Nothing outside the range is wanted. Repeat exactly the lines below from the one with "(** The parameter's default. *)" through the one with "(Raise (NotImplementedError".

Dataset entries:
'''

(** * chonkie.refinery.base: the BaseRefinery class

    A shallow embedding of [src/chonkie/refinery/base.py] and the
    properties of its constructor, of [refine_batch] and of the
    shape-dispatching entry point [__call__]. *)

From Stdlib Require Import ZArith List String Ascii Lia DecimalString.
From Stdlib Require DecimalZ.
Import ListNotations.

Local Open Scope Z_scope.
Local Open Scope list_scope.

(** ** Exceptions and the state-and-exception monad *)

Inductive exn : Type :=
| ValueError (msg : string)
| NotImplementedError (msg : string)
| TypeError (msg : string)
| Exception (cls msg : string).

Inductive result (A : Type) : Type :=
| Ok (a : A)
| Raise (e : exn).
Arguments Ok {A} a.
Arguments Raise {A} e.

(** A computation over a state [S]: it returns or raises, and the state
    it leaves behind is kept in both cases. *)
Definition SE (S A : Type) : Type := S -> result A * S.

Definition ret {S A} (a : A) : SE S A := fun st => (Ok a, st).

Definition raise {S A} (e : exn) : SE S A := fun st => (Raise e, st).

Definition bind {S A B} (m : SE S A) (k : A -> SE S B) : SE S B :=
  fun st =>
    match m st with
    | (Ok a, st') => k a st'
    | (Raise e, st') => (Raise e, st')
    end.

Declare Scope se_scope.
Delimit Scope se_scope with se.
Notation "x <- m ;; k" := (bind m (fun x => k))
  (at level 61, m at next level, right associativity) : se_scope.
Notation "m ;;; k" := (bind m (fun _ => k))
  (at level 61, right associativity) : se_scope.
Local Open Scope se_scope.

(** ** Python values and the program state *)

Set Warnings "-register-all".

Section Model.

(** [chonkie.types.Chunk] is imported by the module and is opaque to it:
    the only thing the class does with a chunk is [isinstance(_, Chunk)]. *)
Context {Chunk : Type}.

(** Everything a concrete strategy may read or write besides the instance
    (module globals, models, caches, ...). *)
Context {Heap : Type}.

(** The dynamically typed arguments [__call__] can receive. *)
Inductive value : Type :=
| VNone
| VBool (b : bool)
| VInt (z : Z)
| VStr (s : string)
| VChunk (c : Chunk)
| VTuple (items : list value)
| VList (items : list value).

(** [isinstance(v, list)], giving the items when it holds. *)
Definition as_list (v : value) : option (list value) :=
  match v with
  | VList items => Some items
  | _ => None
  end.

Definition isinstance_list (v : value) : bool :=
  match as_list v with Some _ => true | None => false end.

Definition isinstance_Chunk (v : value) : bool :=
  match v with
  | VChunk _ => true
  | _ => false
  end.

(** [self]: the one attribute [__init__] assigns. *)
Record BaseRefinery : Type := { context_size : Z }.

(** What user code (a strategy's [refine]) can see and change. *)
Record World : Type := { self : BaseRefinery; heap : Heap }.

(** Calls the base class issues, in order. *)
Inductive event : Type :=
| RefineCalled (chunks : value)
| RefineBatchCalled (chunks_batch : list value).

Record State : Type := { world : World; trace : list event }.

(** Strategy code runs over [World]. *)
Definition U : Type -> Type := SE World.

(** Base class code runs over [State], which adds the call log. *)
Definition M : Type -> Type := SE State.

Definition log (ev : event) : M unit :=
  fun st => (Ok tt, {| world := world st; trace := trace st ++ [ev] |}).

Definition lift {A} (u : U A) : M A :=
  fun st =>
    let (r, w) := u (world st) in
    (r, {| world := w; trace := trace st |}).

(** ** The class *)

(** What a concrete subclass supplies: its name and the two abstract
    methods. *)
Record Strategy : Type := {
  __name__ : string;
  refine_impl : value -> U value;
  is_available_impl : U bool
}.

(** [BaseRefinery.__init__(self, context_size=0)] *)
Definition __init__ (context_size : Z) : result BaseRefinery :=
  if context_size <? 0
  then Raise (ValueError "context_size must be non-negative")
  else Ok {| context_size := context_size |}.

(** The parameter's default. *)
Definition default_context_size : Z := 0.

(** The interpreter's default for [sys.get_int_max_str_digits()]. *)
Definition default_int_max_str_digits : nat := 4300.

(** [BaseRefinery.refine]: the body under [@abstractmethod]. *)
Definition refine (chunks : value) : U value :=
  fun w =>
    (Raise (NotImplementedError
              "Refine method must be implemented by subclasses"), w).

(** [BaseRefinery.is_available]: the body under [@abstractmethod]. *)
Definition is_available : U bool :=
  fun w => (Ok true, w).

(** The class as written, with no override. *)
Definition abstract_base : Strategy :=
  {| __name__ := "BaseRefinery";
     refine_impl := refine;
     is_available_impl := is_available |}.

Section Methods.

Variable cls : Strategy.

(** [self.refine(chunks)]: resolved in the instance's class. *)
Definition self_refine (chunks : value) : M value :=
  log (RefineCalled chunks) ;;; lift (refine_impl cls chunks).

(** The list comprehension [[self.refine(chunks) for chunks in it]]:
    the result list is built by appending, left to right. *)
Fixpoint comprehension (it : list value) (acc : list value)
  : M (list value) :=
  match it with
  | [] => ret acc
  | chunks :: it' =>
      r <- self_refine chunks ;;
      comprehension it' (acc ++ [r])
  end.

(** [BaseRefinery.refine_batch] *)
Definition refine_batch (chunks_batch : list value) : M value :=
  log (RefineBatchCalled chunks_batch) ;;;
  (rs <- comprehension chunks_batch [] ;;
   ret (VList rs)).

(** The decimal numeral of an [int]. *)
Definition decimal (n : Z) : string :=
  NilZero.string_of_int (Z.to_int n).

(** The interpreter's limit on the number of decimal digits of an [int]
    that is converted to [str]: [sys.get_int_max_str_digits()], 4300
    unless configured otherwise, 0 for no limit. *)
Variable int_max_str_digits : nat.

(** [str(n)] for an [int], which is how the f-string of [__repr__]
    formats the attribute: the interpreter raises [ValueError] when [n]
    has more digits, sign apart, than the limit. *)
Definition str_int (n : Z) : result string :=
  if ((0 <? int_max_str_digits)%nat
      && (int_max_str_digits <? String.length (decimal (Z.abs n)))%nat)%bool
  then
    Raise
      (ValueError
         ("Exceeds the limit ("
          ++ decimal (Z.of_nat int_max_str_digits)
          ++ " digits) for integer string conversion; use sys.set_int_max_str_digits() to increase the limit")%string)
  else Ok (decimal n).

(** [BaseRefinery.__repr__] *)
Definition __repr__ : M string :=
  fun st =>
    match str_int (context_size (self (world st))) with
    | Ok digits =>
        (Ok (__name__ cls ++ "(context_size=" ++ digits ++ ")")%string, st)
    | Raise e => (Raise e, st)
    end.

Definition invalid_input : exn :=
  ValueError
    "Invalid input type for Refinery: must be List[Chunk] or List[List[Chunk]]".

(** [BaseRefinery.__call__] *)
Definition __call__ (chunks : value) : M value :=
  match as_list chunks with
  | None => ret chunks
  | Some items =>
      match items with
      | [] => ret chunks
      | first :: _ =>
          if isinstance_Chunk first then self_refine chunks
          else
            match as_list first with
            | Some (first0 :: _) =>
                if isinstance_Chunk first0 then refine_batch items
                else raise invalid_input
            | _ => raise invalid_input
            end
      end
  end.

End Methods.

End Model.

(** ** Definitions used in the statements *)

Section Spec.

Context {Chunk Heap : Type}.
Variable cls : @Strategy Chunk Heap.

(** [refine_batch] in the specification's words: "applies [refine]
    independently to each inner sequence, in order, producing a
    same-length outer sequence of results in the same order". *)
Fixpoint refine_each (batch : list value)
  : @M Chunk Heap (list (@value Chunk)) :=
  match batch with
  | [] => ret []
  | seq :: rest =>
      r <- self_refine cls seq ;;
      rs <- refine_each rest ;;
      ret (r :: rs)
  end.

(** The state on entry to [refine_batch]'s comprehension. *)
Definition entered (chunks_batch : list value) (st : @State Chunk Heap)
  : @State Chunk Heap :=
  snd (log (RefineBatchCalled chunks_batch) st).

(** The first element is a non-empty list that starts with a Chunk. *)
Definition starts_with_Chunk (v : @value Chunk) : bool :=
  match as_list v with
  | Some (first0 :: _) => isinstance_Chunk first0
  | _ => false
  end.

(** The attribute as seen from a program state. *)
Definition context_size_of (st : @State Chunk Heap) : Z :=
  context_size (self (world st)).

'''

- SOLUTION BELOW -
(** The parameter's default. *)
Definition default_context_size : Z := 0.

(** The interpreter's default for [sys.get_int_max_str_digits()]. *)
Definition default_int_max_str_digits : nat := 4300.

(** [BaseRefinery.refine]: the body under [@abstractmethod]. *)
Definition refine (chunks : value) : U value :=
  fun w =>
    (Raise (NotImplementedError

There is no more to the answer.